– Черт возьми, какая вкусняшка. И плевать, что вкусняшка – гейское слово. Ой, прости, без обид, прости, пожалуйста.
– Подожди, пока кофеин подействует.
– Я буду каждое утро пить кофе и кричать: «Мин была права, а я ошибался!»
Ты и правда прокричал эти слова. Интересно, произносишь ли ты их теперь по утрам, Эд? Не то чтобы мне было очень любопытно – я знаю, что ты этого не делаешь, – но я надеюсь, что эта фраза хотя бы возникает у тебя в голове. Возникает? Или нет?
– Так значит, – сказал ты, кивнув, когда я показала тебе, куда поворачивать, – ты покупала этот живительный напиток и Элу, когда вы с ним ездили в это странное место?
– Живо-
– И не только Эл. Чем вы занимались всю ночь?
– Он отвел меня на оргию.
Ты включил поворотник:
– Ты шутишь, правда?
– Я там переспала с кучей девушек. Только представь себе огромную оргию, в которой голые девушки занимаются друг с другом сексом. Я понимаю, что тебе, конечно, не хочется об этом думать, потому что ты гомофоб.
– Понятно, ты шутишь.
– А Эл переспал со всеми твоими бывшими, и они все сказали, что он им понравился больше, чем ты.
Ты толкнул меня – и я, вскрикнув, уронила на воротник капельку кофе. Она так и не отстиралась.
– Ты же знаешь, – сказал ты, – я никогда не знаю точно, шутишь ли ты, сердишься на меня или пытаешься выразить что-то другое.
– Знаю, Эд.
– Я не встречал ни девушек, ни парней, которые бы так говорили. Ты поэтому сказала, что все очень сложно?
Я взъерошила тебе волосы. Теплый кофе, который я пролила, впитывался в мою кожу. Но я не обращала на это внимания. Ведь тебе понравился кофе.
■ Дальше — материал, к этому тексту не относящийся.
Lemma address_ok bankbits k rank bank row col r rc :
  0 ≤ bankbits → 0 ≤ k → 0 ≤ bank < 2 ^ bankbits → 0 ≤ rc →
  rank_ok k rank r → rowcol row col = Some rc →
  Encoder.address (Encoder.MkEncoder bankbits (2 ^ k)) rank bank row col
    = Ok (r + (bank + rc * 2 ^ bankbits) * 2 ^ k).
Proof.
  intros Hb Hk Hbank Hrc Hr Hrow. pose proof (rank_ok_bound _ _ _ Hk Hr) as Hrb.
  unfold Encoder.address. cbn [Encoder.bankbits Encoder.nranks].
  assert (negb (bool_decide (is_Some row) && bool_decide (is_Some col)) = true) as ->
    by (destruct row, col; done).
  assert (match row, col with Some r, _ => r | None, Some c => c | None, None => 0 end = rc)
    as -> by (destruct row, col; simpl in Hrow; congruence).
  unfold mbind, result_bind. cbn [passert]. rewrite land_mask_small, lor_shiftl_add by done.
  unfold rank_ok in Hr. destruct (Z.eqb_spec k 0) as [->|Hk0].
  - subst r. change (1 <? 2 ^ 0) with false. f_equal. lia.
  - destruct Hr as [-> Hr].
    assert (1 < 2 ^ k) by (apply Z.pow_gt_1; lia).
    rewrite (proj2 (Z.ltb_lt _ _)), log2_int_pow2 by done. cbn [of_option].
    f_equal. by rewrite Z.lor_comm, lor_shiftl_add.
Qed.

(** Encoder and decoder agree on the address fields: an address built for
    a rank, a bank and a row (or column) that fit the geometry reaches the
    DFI bus as that rank, bank and row (or column). *)
Lemma address_decodes bankbits rowbits colbits k rank bank row col r rc op t :
  0 ≤ bankbits → 0 ≤ k → 0 ≤ Z.max rowbits colbits →
  k + bankbits + Z.max rowbits colbits ≤ Decoder.ADDRESS →
  0 ≤ bank < 2 ^ bankbits → 0 ≤ rc < 2 ^ Z.max rowbits colbits →
  rank_ok k rank r → rowcol row col = Some rc → op ≠ NOOP → op ≠ LOOP →
  ∃ a, Encoder.address (Encoder.MkEncoder bankbits (2 ^ k)) rank bank row col = Ok a ∧
  let d := Decoder.decode k bankbits rowbits colbits
             (Encoder.encode_spec (dfi_spec op t (Some a))) in
  Decoder.dfi_rank d = r ∧ Decoder.dfi_bank d = bank ∧ Decoder.dfi_address d = rc.
Proof.
  intros Hb Hk Hm Hfit Hbank Hrc Hr Hrow Hn Hl. change Decoder.ADDRESS with 24 in Hfit.
  exists (r + (bank + rc * 2 ^ bankbits) * 2 ^ k). split; [apply address_ok; (done || lia)|]. cbv zeta.
  pose proof (rank_ok_bound _ _ _ Hk Hr) as Hrb.
  destruct (decode_dfi k bankbits rowbits colbits op t
    (Some (r + (bank + rc * 2 ^ bankbits) * 2 ^ k))) as (_ & _ & _ & _ & -> & -> & ->);
    [done..|]. cbn [from_option id].
  rewrite (Z.mod_small _ (2 ^ 24)).
  - split_and!.
    + by apply slice_low.
    + rewrite slice_high_0 by done. by apply slice_low.
    + rewrite slice_high by lia.
      rewrite slice_high_0 by lia.
      assert (2 ^ Z.max rowbits colbits ≤ 2 ^ (24 - k - bankbits))
        by (apply Z.pow_le_mono_r; lia).
      rewrite slice_id by lia. by apply trunc_small.
  - assert (2 ^ (k + (bankbits + Z.max rowbits colbits)) ≤ 2 ^ 24) as Hle
      by (apply Z.pow_le_mono_r; lia).
    rewrite !Z.pow_add_r in Hle by lia.
    pose proof (mix_bound _ _ _ _ Hrb (mix_bound _ _ _ _ Hbank Hrc)). lia.
Qed.
End addresses.

(** ** Claims on the instruction set *)

(** C24: Encoded instructions are the instructions that the gateware decodes.  NOOP and
    LOOP come back with their time slice, count and jump reduced to 29, 12 and
    17 bits; a DFI command for a rank, bank and row or column that fit the
    geometry comes back with the op code, the time slice reduced to 5 bits, and
    that rank, bank and row or column; only a NOOP of time slice 0 is STOP. *)
Theorem instruction_roundtrip {M : Migen} bankbits rowbits colbits k rank bank row col r rc op ts c j :
  0 ≤ bankbits → 0 ≤ k → 0 ≤ Z.max rowbits colbits →
  k + bankbits + Z.max rowbits colbits ≤ Decoder.ADDRESS →
  0 ≤ bank < 2 ^ bankbits → 0 ≤ rc < 2 ^ Z.max rowbits colbits →
  rank_ok k rank r → rowcol row col = Some rc → op ≠ NOOP → op ≠ LOOP →
  let dec s := Decoder.decode k bankbits rowbits colbits (Encoder.encode_spec s) in
  (∃ a, Encoder.address (Encoder.MkEncoder bankbits (2 ^ k)) rank bank row col = Ok a
     ∧ let d := dec (dfi_spec op ts (Some a)) in
       Decoder.op_code d = op_value op ∧ Decoder.timeslice d = ts mod 2 ^ 5 ∧ Decoder.stop d = false
       ∧ Decoder.dfi_rank d = r ∧ Decoder.dfi_bank d = bank ∧ Decoder.dfi_address d = rc)
  ∧ (let d := dec (noop_spec ts) in
     Decoder.op_code d = op_value NOOP ∧ Decoder.timeslice d = ts mod 2 ^ 29
     ∧ Decoder.stop d = (ts mod 2 ^ 29 =? 0))
  ∧ (let d := dec (loop_spec c j) in
     Decoder.op_code d = op_value LOOP ∧ Decoder.loop_count d = c mod 2 ^ 12
     ∧ Decoder.loop_jump d = j mod 2 ^ 17 ∧ Decoder.stop d = false).
Proof.
  intros Hb Hk Hm Hfit Hbank Hrc Hr Hrow Hn Hl dec. split_and!; try apply decode_noop; try apply decode_loop.
  destruct (address_decodes bankbits rowbits colbits k rank bank row col r rc op ts) as (a & Ha & Hd); [done..|].
  exists a. split; [done|]. destruct (decode_dfi k bankbits rowbits colbits op ts (Some a)) as (H1 & H2 & _ & H3 & _); [done..|].
  destruct Hd as (? & ? & ?). cbv zeta in *. by split_and!.
Qed.

Lemma instruction_roundtrip_witness :
  ∃ a, Encoder.address (Encoder.MkEncoder 3 2) (Some 1) 5 (Some 1234) None = Ok a
    ∧ Decoder.dfi_address (Decoder.decode 1 3 13 10 (Encoder.encode_spec (dfi_spec ACT 7 (Some a)))) = 1234.
Proof.
  destruct (instruction_roundtrip 3 13 10 1 (Some 1) 5 (Some 1234) None 1 1234 ACT 7 0 0) as ((a & Ha & Hd) & _);
    try done; [vm_compute; intuition congruence..|].
  exists a. split; [exact Ha|apply Hd].
Defined.

(** Every encoded instruction fits the 32-bit payload memory word. *)
Theorem encoding_bounds op kw w : Encoder.encode op kw = Ok w → 0 ≤ w < 2 ^ Decoder.INSTRUCTION.
Proof. apply encode_bounds. Qed.

Lemma encoding_bounds_witness : 0 ≤ Encoder.encode_spec (noop_spec 5) < 2 ^ 32.
Proof. apply (encoding_bounds NOOP (Encoder.kw_noop 5)). reflexivity. Defined.
(** From the start of the body with loop counter [c - k], the loop is left
    after [k + 1] more executions of the body. *)
Lemma segment_loop body l a (k : nat) :
  code_at a (body ++ [l]) → block_ok (Loop body l) →
  0 ≤ a → a + length body < depth cfg - 1 → k ≤ loop_count l →
  segment a (loop_count l - k) (mjoin (replicate (S k) (seq_trace body ++ [None])))
    (a + length body + 1) 0.
Proof.
  intros Hcode (Hb & Hl & Hst & Hj & Hc) H0 Hlen Hk.
  apply code_at_app in Hcode as [Hcb Hcl]. apply code_at_cons in Hcl as [Hcl _].
  assert (∀ lc, segment a lc (seq_trace body) (a + length body) lc) as Hbody
    by (intros; apply segment_seq; (done || lia)).
  induction k as [|k IH]; simpl replicate; simpl mjoin.
  - rewrite app_nil_r, Z.sub_0_r. eapply segment_app; [apply Hbody|].
    apply segment_loop_exit; (done || lia).
  - eapply segment_app; [|apply IH; lia].
    eapply segment_app; [apply Hbody|].
    replace (loop_count l - k) with (loop_count l - S k + 1) by lia.
    replace a with (a + length body - loop_jump l) at 2 by lia.
    apply segment_loop_back; (done || lia).
Qed.

Lemma segment_block b a :
  code_at a (block_code b) → block_ok b → 0 ≤ a →
  a + length (block_code b) ≤ depth cfg - 1 →
  segment a 0 (block_trace b) (a + length (block_code b)) 0.
Proof.
  destruct b as [d|body l]; intros Hc Hok H0 Hlen; simpl in *.
  - apply code_at_cons in Hc as [Hd _]. apply segment_simple; (done || lia).
  - rewrite length_app in *. simpl in *.
    replace (a + (length body + 1)%nat) with (a + length body + 1) by lia.
    pose proof (proj2 (proj2 (proj2 (proj2 Hok)))) as Hcnt.
    pose proof (segment_loop body l a (Z.to_nat (loop_count l)) Hc Hok H0) as H.
    rewrite Z2Nat.id, Z.sub_diag in H by lia. apply H; lia.
Qed.

Lemma segment_program bs : ∀ a,
  code_at a (program_code bs) → Forall block_ok bs → 0 ≤ a →
  a + length (program_code bs) ≤ depth cfg - 1 →
  segment a 0 (program_trace bs) (a + length (program_code bs)) 0.
Proof.
  induction bs as [|b bs IH]; intros a Hc Hok H0 Hlen.
  - rewrite Z.add_0_r. apply segment_nil.
  - rewrite program_code_cons in *. rewrite program_trace_cons.
    apply code_at_app in Hc as [Hcb Hcs]. apply Forall_cons_1 in Hok as [Hb Hbs].
    rewrite length_app in *. rewrite Nat2Z.inj_add, Z.add_assoc.
    eapply segment_app; [apply segment_block | apply IH]; (done || lia).
Qed.
(** C23: The generator's outcome on every input with a non-empty row sequence:
    an assertion failure when no activation fits between two refreshes, when
    the sequence is too long or when a loop body does not fit the jump field;
    an exit with status 1 when the payload is larger than the payload memory;
    otherwise the encoded payload. *)
Theorem generate_payload_outcome {M : Migen} cfg t bank rank refresh read_count rows payload_mem_size verbose :
  gen_params_ok cfg t bank rank refresh →
  0 ≤ read_count → rows ≠ [] → Forall (fun r => 0 ≤ r) rows →
  let reps := repetitions t rows in
  generate_payload_from_row_list read_count rows t (bankbits cfg) bank (Some (nranks cfg))
    (Some rank) payload_mem_size refresh verbose =
  if negb ((0 <? acts_per_interval t) && (length rows <=? max_acts_in_loop)
           && loops_fit cfg t bank rank refresh reps (read_count / reps) rows
           && loops_fit cfg t bank rank refresh 1 (read_count mod reps) rows)
  then Raise AssertionError
  else if payload_mem_size / 4 <? length (payload cfg t bank rank refresh read_count rows)
  then Raise (SystemExit 1)
  else Ok (Encoder.encode_payload (payload cfg t bank rank refresh read_count rows)).
Proof. intros Hok Hrc Hrows Hnn. by apply generate_payload_eq. Qed.

Lemma generate_payload_outcome_witness :
  generate_payload_from_row_list 9 [3; 9; 3] demo_t 3 1 (Some 1) (Some 0) 64 true false
  = Raise (SystemExit 1).
Proof.
  rewrite (generate_payload_outcome demo_cfg demo_t 1 0 true 9 [3; 9; 3] 64 false).
  - vm_compute. reflexivity.
  - apply demo_params.
  - lia.
  - discriminate.
  - repeat constructor; lia.
Defined.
– Я ничего такого не хотела сказать, – ответила я. – Я тоже просто устала.
– Но сейчас полегче?
– Да, – согласилась я и сделала еще один глоток.
– И мне.
– Благодаря кофеину.
Припарковав машину, ты покачал головой.
– Нет, – сказал ты. – Ну или благодаря не только ему.
– Правда?
Ты продолжал качать головой.
– Думаю, есть и другая причина.
Ты был прав, Эд. Пока мы перебегали через дорогу к дверям «Шика и блеска», я держала зонт под мышкой, потому что мои руки были заняты стаканчиком кофе и твоей ладонью. «Шик и блеск» оказался открыт, и на этот раз витрина была украшена горящими витражными лампами, расставленными в ряд на красной лаковой скамейке в китайском стиле. Старая табличка «ШИК И БЛЕСК. ОТКРЫТО ТОЛЬКО ПО СУББОТАМ С 7:30 ДО 9:00. НИКАКИХ ИСКЛЮЧЕНИЙ» исчезла, и вместо нее на двери красовалась надпись «ОТКРЫТО. ХОТИТЕ – ВЕРЬТЕ, ХОТИТЕ – НЕТ». Внутри магазин напоминал дворец. Под потолком висели зонтики и чучела животных. На кровати, словно курильщики опиума, были рассажены манекены в цыганских нарядах, которые якобы подписывали старинные открытки неоправданно дорогими авторучками. На стенах были развешаны ковры, а пол был застелен обоями. Тут же, покуривая кальян и улыбаясь самому себе, отдыхал хозяин магазина в черном берете. И как только мы, смеясь, вошли в магазин, то сразу увидели на груде серебряных подносов «Уникальные рецепты из Тинселтауна». «Это судьба», – думала я, сияя и чуть дыша. Сейчас, конечно, я понимаю, что это была не судьба, а
Солнце подмигнуло нам, и мы подмигнули ему в ответ. На улице стоял безупречный запах листьев, чистый воздух свободно проникал в наши легкие, и мы дошли до парка Бориса Виана, чтобы рассмотреть покупку. Это было волшебно. В такой ранний час парк стоял в безмолвии, и повсюду царило спокойное странное настроение, как в той сцене из фильма «Своими глазами», когда Питер Клей убегает от полицейских-близнецов, которые его допрашивали, и прячется за статуей, посвященной победе в какой-то войне, – крылатая женщина верхом на лошади, – и тут из кустов доносится шорох, и из них осторожно, тихо, медленно на росистую лужайку выходит единорог, и потом сюжет фильма переносится в какое-то незнакомое место. Тогда в парке Бориса Виана мне казалось, что может случиться все на свете.